▸ **Work task**: Lines holding the word "congruence" are the ones to copy from the data below.
(Data for the task begins)
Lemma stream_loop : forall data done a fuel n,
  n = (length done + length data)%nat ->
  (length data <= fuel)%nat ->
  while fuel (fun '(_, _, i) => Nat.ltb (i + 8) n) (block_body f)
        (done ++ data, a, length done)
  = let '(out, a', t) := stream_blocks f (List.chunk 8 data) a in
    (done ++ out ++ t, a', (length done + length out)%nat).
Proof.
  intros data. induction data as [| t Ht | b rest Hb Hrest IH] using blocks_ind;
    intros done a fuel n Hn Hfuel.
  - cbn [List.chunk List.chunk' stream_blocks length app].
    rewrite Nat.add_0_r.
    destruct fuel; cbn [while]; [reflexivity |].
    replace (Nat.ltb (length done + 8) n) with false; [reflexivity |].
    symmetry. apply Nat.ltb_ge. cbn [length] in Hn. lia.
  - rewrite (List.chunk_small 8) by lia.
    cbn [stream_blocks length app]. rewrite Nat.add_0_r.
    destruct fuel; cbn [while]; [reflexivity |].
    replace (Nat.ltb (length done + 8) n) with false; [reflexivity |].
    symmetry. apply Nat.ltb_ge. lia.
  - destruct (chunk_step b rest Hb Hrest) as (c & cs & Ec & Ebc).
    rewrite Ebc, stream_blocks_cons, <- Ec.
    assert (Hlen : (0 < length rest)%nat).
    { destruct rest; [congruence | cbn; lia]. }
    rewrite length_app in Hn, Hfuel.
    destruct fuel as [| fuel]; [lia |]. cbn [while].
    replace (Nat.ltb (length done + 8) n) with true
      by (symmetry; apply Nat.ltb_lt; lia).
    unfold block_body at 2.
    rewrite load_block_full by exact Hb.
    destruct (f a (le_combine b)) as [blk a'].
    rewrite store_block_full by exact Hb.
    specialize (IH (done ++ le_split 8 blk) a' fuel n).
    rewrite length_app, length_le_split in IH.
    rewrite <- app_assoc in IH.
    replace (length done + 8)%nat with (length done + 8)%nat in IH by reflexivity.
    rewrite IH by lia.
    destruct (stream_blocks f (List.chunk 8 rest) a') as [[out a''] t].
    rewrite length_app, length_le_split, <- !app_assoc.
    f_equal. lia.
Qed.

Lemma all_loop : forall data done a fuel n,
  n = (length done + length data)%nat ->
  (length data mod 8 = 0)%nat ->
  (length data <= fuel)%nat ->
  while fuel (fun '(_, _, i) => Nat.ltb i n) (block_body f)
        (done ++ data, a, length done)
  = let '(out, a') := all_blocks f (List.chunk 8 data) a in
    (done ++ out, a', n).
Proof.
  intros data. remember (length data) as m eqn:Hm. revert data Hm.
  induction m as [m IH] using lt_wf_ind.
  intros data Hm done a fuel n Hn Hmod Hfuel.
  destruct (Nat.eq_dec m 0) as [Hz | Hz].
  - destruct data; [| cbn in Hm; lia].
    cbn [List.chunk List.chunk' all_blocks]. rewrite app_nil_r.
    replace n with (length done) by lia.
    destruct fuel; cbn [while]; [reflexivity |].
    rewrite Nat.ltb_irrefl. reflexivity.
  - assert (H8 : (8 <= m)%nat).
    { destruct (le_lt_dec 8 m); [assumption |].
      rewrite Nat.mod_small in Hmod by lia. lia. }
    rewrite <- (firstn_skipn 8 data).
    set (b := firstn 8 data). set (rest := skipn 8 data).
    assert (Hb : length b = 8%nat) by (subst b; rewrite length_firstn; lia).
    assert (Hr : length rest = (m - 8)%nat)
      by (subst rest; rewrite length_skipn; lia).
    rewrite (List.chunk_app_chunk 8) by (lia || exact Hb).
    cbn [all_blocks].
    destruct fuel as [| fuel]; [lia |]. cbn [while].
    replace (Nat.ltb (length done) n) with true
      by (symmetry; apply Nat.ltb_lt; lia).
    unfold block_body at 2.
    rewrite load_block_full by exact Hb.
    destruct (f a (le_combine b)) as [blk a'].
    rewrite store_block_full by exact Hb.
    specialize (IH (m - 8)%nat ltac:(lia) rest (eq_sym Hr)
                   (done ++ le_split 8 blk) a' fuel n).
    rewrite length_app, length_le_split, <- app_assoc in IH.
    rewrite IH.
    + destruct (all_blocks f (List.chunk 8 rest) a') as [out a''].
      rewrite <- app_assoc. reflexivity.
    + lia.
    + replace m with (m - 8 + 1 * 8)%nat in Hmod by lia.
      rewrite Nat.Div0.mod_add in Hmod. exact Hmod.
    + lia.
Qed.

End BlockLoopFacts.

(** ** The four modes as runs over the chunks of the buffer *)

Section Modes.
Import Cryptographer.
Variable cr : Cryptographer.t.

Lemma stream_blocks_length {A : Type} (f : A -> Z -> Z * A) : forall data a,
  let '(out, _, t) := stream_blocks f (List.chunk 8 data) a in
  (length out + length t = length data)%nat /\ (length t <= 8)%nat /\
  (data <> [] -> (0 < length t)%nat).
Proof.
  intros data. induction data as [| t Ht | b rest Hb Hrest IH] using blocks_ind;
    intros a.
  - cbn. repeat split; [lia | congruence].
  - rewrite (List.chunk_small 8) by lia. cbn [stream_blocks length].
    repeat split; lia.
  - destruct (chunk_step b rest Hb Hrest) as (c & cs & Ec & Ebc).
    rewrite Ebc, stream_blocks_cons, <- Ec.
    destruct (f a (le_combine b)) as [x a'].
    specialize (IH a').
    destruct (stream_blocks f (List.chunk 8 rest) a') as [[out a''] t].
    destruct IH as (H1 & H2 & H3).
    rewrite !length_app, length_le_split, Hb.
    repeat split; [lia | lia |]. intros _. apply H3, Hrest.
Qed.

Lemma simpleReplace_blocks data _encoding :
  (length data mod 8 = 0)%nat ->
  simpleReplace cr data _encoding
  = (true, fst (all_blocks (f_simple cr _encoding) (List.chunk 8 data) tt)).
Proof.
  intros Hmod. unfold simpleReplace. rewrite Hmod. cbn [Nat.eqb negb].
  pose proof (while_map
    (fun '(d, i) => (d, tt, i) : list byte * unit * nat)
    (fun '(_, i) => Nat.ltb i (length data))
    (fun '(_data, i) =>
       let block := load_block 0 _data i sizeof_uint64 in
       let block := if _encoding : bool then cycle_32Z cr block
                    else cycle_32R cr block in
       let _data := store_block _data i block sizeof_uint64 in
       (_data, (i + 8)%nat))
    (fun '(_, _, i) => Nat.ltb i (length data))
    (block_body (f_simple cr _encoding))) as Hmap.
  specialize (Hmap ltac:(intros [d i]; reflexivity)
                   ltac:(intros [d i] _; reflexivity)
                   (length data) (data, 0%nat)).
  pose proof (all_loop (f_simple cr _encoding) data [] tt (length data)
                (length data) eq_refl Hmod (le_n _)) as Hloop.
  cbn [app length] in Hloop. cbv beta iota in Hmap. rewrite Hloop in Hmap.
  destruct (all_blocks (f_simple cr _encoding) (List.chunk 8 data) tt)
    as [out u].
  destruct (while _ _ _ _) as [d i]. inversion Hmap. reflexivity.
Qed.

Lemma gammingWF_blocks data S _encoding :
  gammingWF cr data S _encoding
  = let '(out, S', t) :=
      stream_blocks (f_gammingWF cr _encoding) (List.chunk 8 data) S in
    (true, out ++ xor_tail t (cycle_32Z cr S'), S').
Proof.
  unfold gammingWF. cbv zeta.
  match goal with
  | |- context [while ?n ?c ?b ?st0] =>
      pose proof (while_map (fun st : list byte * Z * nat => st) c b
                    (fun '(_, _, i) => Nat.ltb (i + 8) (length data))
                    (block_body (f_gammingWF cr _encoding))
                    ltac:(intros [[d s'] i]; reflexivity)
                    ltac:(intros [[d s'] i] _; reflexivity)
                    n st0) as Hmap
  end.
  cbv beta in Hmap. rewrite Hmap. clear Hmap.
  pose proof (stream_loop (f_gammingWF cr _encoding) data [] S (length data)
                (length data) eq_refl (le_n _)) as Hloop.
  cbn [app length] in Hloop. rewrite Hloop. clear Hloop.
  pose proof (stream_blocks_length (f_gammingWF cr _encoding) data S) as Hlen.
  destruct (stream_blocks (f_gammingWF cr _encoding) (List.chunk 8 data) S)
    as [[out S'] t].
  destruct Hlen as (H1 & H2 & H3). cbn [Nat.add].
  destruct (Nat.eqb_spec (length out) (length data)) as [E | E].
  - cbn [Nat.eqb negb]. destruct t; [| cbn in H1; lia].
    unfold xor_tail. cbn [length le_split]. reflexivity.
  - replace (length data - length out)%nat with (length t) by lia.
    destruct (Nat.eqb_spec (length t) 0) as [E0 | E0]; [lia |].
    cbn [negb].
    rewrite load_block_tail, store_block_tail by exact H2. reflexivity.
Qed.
(Data for the task ends)
▸ **Response area**:
    { destruct rest; [congruence | cbn; lia]. }
  - cbn. repeat split; [lia | congruence].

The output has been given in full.